Only one stretch of the data below is needed. Output the lines from the one with "(** X8 -- In every" up to and including the one with "(es : list Game.Event) (h", exactly as they stand.

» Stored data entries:
################

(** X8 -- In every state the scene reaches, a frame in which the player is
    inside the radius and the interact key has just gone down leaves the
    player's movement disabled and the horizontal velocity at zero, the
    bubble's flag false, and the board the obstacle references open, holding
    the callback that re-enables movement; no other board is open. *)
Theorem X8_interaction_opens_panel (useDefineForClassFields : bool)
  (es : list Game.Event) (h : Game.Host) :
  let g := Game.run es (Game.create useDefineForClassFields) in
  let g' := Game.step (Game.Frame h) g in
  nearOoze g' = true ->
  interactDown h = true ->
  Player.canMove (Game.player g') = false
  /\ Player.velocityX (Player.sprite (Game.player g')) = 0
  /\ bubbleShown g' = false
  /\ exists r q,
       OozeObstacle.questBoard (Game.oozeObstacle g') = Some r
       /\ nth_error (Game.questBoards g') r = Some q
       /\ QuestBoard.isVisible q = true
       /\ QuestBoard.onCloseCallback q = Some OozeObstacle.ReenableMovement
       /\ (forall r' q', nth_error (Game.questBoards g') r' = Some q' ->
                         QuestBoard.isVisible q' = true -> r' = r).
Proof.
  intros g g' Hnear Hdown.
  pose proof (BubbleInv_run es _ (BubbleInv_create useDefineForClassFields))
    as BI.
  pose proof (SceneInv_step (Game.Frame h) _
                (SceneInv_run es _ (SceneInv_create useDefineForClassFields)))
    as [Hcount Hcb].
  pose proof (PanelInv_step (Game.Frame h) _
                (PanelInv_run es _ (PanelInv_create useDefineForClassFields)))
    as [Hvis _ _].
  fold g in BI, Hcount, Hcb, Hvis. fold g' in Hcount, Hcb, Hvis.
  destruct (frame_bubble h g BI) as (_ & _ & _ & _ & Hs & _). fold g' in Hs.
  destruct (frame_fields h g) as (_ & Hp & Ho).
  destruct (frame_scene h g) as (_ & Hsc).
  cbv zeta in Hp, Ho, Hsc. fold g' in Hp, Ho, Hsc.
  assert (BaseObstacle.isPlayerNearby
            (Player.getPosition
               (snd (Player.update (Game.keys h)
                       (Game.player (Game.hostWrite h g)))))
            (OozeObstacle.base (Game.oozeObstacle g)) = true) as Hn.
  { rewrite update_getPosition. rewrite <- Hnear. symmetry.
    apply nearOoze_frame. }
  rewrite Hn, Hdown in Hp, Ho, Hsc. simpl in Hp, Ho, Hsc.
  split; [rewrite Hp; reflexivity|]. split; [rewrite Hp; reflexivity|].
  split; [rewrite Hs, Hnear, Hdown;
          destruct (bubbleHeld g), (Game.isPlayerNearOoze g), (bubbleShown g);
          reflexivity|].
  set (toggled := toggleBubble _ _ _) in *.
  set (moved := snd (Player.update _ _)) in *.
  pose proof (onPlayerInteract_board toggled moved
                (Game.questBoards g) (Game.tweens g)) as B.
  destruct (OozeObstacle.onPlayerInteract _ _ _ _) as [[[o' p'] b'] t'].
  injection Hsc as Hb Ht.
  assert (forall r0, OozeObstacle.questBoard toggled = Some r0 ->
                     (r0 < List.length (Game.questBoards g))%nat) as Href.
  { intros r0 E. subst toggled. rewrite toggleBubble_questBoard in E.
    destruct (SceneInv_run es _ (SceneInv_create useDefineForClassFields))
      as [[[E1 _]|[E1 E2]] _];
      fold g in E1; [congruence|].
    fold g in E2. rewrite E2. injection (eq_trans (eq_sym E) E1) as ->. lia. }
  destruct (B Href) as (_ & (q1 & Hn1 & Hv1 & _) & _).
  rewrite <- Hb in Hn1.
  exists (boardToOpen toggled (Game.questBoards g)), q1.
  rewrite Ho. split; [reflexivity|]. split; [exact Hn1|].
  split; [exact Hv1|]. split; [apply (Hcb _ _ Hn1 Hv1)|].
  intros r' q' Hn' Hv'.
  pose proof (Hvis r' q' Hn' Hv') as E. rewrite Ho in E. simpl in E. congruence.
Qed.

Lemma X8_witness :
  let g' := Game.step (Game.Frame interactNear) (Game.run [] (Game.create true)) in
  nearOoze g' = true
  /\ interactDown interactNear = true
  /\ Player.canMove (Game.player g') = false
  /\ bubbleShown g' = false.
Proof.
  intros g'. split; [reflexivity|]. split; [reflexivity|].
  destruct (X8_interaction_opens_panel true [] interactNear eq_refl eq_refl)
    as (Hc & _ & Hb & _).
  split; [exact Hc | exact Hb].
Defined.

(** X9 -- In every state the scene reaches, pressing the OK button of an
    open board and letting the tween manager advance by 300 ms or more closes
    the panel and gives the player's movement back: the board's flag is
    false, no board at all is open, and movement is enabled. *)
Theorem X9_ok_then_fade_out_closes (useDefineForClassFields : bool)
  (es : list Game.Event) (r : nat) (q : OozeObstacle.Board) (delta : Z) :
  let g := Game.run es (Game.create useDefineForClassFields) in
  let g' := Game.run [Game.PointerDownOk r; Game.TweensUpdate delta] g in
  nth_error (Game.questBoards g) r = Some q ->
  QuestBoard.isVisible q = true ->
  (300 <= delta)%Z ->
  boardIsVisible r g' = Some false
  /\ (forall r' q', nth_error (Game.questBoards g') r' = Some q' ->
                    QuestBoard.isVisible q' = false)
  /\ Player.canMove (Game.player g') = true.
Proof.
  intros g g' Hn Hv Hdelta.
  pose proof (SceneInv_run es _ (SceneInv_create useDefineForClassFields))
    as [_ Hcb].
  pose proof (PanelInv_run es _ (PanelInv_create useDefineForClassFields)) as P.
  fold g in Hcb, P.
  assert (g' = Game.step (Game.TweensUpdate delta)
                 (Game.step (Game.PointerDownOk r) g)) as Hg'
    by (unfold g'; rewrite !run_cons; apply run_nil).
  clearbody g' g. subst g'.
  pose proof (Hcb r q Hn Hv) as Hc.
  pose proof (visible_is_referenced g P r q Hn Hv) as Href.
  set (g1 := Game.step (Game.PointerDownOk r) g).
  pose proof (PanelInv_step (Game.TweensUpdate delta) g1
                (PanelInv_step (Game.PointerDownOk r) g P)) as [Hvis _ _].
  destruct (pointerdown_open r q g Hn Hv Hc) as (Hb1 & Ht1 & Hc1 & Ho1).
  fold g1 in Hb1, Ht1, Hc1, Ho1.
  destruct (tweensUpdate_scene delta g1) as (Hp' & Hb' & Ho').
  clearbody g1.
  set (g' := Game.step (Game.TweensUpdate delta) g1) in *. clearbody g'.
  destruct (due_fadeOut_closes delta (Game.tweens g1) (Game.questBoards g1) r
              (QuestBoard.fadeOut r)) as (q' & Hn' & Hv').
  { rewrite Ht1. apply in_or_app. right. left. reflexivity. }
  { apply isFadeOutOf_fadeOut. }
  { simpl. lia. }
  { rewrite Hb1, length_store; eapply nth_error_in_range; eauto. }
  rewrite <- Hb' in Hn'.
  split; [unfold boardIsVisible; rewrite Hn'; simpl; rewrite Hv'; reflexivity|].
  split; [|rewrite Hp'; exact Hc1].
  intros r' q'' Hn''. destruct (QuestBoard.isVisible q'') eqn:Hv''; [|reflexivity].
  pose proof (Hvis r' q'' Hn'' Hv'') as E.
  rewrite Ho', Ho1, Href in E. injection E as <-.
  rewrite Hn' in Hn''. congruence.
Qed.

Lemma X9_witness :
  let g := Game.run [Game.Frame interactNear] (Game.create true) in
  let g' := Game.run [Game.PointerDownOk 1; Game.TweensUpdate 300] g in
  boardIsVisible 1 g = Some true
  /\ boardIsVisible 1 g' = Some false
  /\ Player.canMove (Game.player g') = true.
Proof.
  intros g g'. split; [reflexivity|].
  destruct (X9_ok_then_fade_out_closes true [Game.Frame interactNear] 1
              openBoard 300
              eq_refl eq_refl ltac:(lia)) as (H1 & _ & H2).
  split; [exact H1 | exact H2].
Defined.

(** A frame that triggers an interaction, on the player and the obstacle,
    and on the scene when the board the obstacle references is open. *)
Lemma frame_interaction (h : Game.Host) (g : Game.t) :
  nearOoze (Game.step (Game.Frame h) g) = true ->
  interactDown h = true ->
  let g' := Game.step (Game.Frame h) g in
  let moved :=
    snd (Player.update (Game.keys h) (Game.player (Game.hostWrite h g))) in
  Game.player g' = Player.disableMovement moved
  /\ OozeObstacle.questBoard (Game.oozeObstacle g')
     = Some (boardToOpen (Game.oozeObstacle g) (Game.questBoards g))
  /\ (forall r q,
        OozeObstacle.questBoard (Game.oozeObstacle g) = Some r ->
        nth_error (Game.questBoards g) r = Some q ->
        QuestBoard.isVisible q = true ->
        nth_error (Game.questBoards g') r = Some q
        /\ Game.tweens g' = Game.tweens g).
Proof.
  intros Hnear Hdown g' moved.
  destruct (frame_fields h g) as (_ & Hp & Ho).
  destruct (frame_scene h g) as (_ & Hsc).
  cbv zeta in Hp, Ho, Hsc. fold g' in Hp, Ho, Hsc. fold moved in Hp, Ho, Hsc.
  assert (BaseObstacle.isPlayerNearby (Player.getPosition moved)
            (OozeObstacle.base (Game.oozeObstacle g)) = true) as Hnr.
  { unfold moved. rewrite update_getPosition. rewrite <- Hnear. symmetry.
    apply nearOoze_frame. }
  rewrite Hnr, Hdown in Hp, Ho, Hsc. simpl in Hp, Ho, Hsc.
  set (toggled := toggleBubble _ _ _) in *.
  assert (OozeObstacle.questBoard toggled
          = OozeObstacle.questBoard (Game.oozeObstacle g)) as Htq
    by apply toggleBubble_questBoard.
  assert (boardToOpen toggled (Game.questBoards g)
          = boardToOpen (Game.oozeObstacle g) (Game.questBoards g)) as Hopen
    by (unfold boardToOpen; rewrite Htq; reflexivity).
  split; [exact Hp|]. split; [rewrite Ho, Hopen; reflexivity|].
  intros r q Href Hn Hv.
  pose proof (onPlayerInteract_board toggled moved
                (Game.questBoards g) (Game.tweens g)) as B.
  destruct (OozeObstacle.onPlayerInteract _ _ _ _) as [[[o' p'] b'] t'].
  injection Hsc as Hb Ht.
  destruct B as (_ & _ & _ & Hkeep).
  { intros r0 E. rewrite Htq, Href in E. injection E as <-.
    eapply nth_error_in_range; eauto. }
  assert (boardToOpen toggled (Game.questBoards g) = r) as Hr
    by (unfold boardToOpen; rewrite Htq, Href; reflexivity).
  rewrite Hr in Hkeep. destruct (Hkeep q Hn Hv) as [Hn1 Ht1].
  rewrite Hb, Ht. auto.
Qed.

################

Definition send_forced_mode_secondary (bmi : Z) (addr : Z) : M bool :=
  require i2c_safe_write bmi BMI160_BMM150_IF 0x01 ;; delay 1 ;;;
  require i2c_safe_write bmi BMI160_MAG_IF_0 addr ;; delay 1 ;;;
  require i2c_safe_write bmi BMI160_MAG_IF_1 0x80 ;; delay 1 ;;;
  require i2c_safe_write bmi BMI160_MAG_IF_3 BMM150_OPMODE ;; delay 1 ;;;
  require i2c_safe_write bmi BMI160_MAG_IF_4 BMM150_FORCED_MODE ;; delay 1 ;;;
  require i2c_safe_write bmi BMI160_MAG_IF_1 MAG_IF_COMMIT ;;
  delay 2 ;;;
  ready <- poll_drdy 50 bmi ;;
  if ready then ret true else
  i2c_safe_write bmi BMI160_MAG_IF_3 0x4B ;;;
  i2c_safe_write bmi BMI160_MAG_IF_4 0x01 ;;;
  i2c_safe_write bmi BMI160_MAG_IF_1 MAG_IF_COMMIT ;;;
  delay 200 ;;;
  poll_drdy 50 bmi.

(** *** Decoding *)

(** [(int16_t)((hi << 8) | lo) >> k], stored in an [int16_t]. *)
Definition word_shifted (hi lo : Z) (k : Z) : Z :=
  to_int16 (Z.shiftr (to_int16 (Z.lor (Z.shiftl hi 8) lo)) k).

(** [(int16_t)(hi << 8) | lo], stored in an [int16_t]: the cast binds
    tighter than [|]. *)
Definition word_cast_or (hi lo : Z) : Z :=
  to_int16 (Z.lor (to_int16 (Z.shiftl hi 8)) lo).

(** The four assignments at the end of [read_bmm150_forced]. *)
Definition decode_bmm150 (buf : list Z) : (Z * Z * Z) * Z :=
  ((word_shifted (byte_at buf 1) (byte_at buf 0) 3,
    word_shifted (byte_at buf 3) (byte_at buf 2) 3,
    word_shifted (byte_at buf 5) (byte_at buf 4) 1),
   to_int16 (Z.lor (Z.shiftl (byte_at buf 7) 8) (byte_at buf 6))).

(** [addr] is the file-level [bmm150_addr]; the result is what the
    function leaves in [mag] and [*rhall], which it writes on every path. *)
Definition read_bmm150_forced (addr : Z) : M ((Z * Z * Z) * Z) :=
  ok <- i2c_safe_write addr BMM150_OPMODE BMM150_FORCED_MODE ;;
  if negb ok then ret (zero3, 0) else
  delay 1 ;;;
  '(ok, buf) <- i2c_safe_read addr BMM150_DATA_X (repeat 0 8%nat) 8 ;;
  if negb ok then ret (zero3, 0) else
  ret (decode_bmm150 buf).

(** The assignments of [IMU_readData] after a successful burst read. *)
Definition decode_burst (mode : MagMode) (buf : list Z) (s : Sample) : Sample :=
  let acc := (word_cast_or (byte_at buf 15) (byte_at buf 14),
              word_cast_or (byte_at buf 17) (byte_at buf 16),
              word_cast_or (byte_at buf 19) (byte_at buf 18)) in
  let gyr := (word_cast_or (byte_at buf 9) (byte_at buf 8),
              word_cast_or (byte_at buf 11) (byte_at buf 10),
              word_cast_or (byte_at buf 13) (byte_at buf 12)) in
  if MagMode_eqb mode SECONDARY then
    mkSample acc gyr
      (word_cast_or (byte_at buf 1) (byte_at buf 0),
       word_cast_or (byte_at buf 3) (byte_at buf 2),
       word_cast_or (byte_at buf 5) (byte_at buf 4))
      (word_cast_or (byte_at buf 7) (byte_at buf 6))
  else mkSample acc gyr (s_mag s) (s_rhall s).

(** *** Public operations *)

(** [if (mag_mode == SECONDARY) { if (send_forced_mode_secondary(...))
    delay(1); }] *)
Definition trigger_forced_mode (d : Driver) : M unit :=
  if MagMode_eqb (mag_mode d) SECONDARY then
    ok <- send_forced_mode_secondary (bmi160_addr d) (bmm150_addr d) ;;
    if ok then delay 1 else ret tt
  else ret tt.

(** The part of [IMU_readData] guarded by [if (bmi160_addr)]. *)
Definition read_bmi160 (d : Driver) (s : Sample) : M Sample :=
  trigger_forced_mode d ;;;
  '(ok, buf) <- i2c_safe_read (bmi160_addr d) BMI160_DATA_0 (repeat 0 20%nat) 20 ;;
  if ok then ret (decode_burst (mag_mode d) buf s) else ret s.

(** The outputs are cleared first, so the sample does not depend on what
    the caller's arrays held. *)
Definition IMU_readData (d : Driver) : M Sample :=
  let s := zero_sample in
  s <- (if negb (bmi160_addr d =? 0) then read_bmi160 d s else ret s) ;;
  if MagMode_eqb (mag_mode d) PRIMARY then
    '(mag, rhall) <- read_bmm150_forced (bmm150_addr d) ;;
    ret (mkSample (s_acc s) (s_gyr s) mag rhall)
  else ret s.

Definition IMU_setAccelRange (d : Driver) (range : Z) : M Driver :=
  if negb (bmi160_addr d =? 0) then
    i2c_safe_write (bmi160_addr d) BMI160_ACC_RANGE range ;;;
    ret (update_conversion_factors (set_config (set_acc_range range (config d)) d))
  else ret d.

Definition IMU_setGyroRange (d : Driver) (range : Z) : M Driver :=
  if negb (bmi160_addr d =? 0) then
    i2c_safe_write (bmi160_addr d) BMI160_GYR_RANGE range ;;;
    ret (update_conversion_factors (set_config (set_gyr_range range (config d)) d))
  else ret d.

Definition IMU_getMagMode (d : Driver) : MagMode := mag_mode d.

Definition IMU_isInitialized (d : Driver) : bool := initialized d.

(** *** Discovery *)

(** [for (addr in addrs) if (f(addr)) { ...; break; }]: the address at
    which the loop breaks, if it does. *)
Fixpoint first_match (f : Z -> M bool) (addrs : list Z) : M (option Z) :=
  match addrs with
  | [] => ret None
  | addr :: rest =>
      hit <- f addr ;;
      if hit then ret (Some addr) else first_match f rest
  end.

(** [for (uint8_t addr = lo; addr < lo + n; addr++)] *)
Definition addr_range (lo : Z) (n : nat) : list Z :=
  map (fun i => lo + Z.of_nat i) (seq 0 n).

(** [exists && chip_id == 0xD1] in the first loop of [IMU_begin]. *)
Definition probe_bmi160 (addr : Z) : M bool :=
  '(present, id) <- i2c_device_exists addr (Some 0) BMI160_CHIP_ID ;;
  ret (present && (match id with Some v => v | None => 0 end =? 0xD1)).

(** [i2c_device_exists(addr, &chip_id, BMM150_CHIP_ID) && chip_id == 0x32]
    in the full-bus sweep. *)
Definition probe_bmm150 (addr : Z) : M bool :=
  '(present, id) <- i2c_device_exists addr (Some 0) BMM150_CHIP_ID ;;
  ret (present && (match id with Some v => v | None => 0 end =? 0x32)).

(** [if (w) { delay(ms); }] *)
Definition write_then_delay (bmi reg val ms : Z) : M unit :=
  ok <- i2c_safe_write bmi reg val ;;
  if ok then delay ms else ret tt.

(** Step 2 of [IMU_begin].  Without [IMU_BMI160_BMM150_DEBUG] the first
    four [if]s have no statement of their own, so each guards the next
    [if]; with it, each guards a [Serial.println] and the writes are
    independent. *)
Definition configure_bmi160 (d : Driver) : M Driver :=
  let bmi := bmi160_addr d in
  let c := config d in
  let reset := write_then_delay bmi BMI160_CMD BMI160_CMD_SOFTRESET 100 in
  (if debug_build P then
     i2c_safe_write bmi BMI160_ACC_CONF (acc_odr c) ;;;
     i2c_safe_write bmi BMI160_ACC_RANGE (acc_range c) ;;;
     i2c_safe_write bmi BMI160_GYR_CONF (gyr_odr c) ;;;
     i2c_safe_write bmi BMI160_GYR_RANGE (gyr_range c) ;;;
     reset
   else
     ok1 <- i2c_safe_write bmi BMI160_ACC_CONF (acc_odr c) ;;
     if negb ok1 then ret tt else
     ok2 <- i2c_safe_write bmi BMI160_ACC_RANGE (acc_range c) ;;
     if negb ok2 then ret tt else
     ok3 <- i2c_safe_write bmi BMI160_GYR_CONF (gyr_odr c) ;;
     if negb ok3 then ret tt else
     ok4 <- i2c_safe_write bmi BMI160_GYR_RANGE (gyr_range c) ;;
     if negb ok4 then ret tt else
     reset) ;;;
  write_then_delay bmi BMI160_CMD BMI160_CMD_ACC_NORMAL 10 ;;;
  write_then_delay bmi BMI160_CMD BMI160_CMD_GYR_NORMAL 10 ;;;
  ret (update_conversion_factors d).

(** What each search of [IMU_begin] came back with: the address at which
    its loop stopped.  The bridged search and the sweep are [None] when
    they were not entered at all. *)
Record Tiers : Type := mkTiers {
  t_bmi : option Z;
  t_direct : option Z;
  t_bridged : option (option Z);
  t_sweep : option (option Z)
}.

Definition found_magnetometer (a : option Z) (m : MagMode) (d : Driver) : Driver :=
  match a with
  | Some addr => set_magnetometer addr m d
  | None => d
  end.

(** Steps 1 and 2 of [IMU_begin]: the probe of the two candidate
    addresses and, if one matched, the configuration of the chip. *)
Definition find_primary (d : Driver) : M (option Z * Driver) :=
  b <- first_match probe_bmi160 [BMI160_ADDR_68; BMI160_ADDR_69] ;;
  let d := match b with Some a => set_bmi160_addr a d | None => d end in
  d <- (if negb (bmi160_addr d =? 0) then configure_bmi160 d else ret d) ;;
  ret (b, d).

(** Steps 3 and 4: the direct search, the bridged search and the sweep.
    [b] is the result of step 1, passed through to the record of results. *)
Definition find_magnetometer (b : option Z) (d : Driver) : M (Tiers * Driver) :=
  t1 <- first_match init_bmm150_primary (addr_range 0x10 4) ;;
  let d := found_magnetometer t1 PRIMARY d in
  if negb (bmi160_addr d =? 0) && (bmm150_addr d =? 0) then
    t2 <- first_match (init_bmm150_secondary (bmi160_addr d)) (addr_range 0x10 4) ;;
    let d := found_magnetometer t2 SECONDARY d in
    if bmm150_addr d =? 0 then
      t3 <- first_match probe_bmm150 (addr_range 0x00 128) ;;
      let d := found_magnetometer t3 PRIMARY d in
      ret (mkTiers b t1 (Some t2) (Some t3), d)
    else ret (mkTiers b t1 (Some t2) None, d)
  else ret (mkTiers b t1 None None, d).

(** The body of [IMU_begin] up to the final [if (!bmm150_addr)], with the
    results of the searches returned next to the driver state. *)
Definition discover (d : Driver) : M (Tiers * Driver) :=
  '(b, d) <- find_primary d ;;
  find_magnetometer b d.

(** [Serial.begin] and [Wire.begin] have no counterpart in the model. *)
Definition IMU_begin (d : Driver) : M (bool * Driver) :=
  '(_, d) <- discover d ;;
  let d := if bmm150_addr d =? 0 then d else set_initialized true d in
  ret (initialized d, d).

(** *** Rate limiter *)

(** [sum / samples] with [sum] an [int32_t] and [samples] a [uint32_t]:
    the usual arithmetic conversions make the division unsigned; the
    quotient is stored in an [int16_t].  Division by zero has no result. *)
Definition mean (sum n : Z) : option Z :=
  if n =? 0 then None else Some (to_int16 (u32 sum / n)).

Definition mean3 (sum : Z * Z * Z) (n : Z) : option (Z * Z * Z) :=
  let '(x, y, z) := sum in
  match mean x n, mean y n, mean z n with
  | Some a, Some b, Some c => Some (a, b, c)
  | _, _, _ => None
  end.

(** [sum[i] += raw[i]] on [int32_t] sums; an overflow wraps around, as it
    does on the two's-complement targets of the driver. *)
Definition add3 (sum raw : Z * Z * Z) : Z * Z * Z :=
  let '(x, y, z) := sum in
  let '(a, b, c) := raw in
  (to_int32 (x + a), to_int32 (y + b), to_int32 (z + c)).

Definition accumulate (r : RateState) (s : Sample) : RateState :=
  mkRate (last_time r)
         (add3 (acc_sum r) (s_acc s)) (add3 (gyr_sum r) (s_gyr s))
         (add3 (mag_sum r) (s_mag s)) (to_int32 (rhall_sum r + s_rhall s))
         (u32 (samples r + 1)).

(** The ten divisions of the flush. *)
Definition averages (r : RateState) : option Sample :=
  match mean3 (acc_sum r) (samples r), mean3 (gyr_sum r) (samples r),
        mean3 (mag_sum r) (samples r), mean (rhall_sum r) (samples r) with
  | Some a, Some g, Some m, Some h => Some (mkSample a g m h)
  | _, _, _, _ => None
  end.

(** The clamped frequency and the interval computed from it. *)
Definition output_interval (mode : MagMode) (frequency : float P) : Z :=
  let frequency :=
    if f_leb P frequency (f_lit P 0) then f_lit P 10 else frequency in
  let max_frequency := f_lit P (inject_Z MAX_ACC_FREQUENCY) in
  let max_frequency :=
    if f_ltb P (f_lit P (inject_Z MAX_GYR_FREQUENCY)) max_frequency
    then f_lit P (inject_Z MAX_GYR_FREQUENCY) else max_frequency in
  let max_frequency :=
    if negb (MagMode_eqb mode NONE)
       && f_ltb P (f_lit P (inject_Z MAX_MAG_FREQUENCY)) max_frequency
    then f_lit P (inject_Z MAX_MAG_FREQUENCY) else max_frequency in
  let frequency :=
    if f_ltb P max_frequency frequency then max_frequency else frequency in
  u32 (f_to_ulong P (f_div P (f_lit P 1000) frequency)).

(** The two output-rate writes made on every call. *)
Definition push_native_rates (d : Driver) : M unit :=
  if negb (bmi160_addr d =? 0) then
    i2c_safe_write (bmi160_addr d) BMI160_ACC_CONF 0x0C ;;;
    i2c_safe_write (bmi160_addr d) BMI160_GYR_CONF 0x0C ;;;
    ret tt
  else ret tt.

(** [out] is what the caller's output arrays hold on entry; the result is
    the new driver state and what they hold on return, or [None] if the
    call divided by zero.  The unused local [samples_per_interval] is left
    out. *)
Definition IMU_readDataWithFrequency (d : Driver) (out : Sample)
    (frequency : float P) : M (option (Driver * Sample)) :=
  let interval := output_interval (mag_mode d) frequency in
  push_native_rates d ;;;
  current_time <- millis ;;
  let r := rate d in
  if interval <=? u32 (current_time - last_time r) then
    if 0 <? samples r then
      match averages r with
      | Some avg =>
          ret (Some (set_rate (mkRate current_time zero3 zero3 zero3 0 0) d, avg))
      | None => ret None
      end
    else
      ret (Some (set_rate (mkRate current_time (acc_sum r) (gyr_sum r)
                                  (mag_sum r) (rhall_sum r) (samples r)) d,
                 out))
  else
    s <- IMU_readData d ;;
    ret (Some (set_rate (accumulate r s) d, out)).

################

» Task answer:
(** X8 -- In every state the scene reaches, a frame in which the player is
    inside the radius and the interact key has just gone down leaves the
    player's movement disabled and the horizontal velocity at zero, the
    bubble's flag false, and the board the obstacle references open, holding
    the callback that re-enables movement; no other board is open. *)
Theorem X8_interaction_opens_panel (useDefineForClassFields : bool)
  (es : list Game.Event) (h : Game.Host) :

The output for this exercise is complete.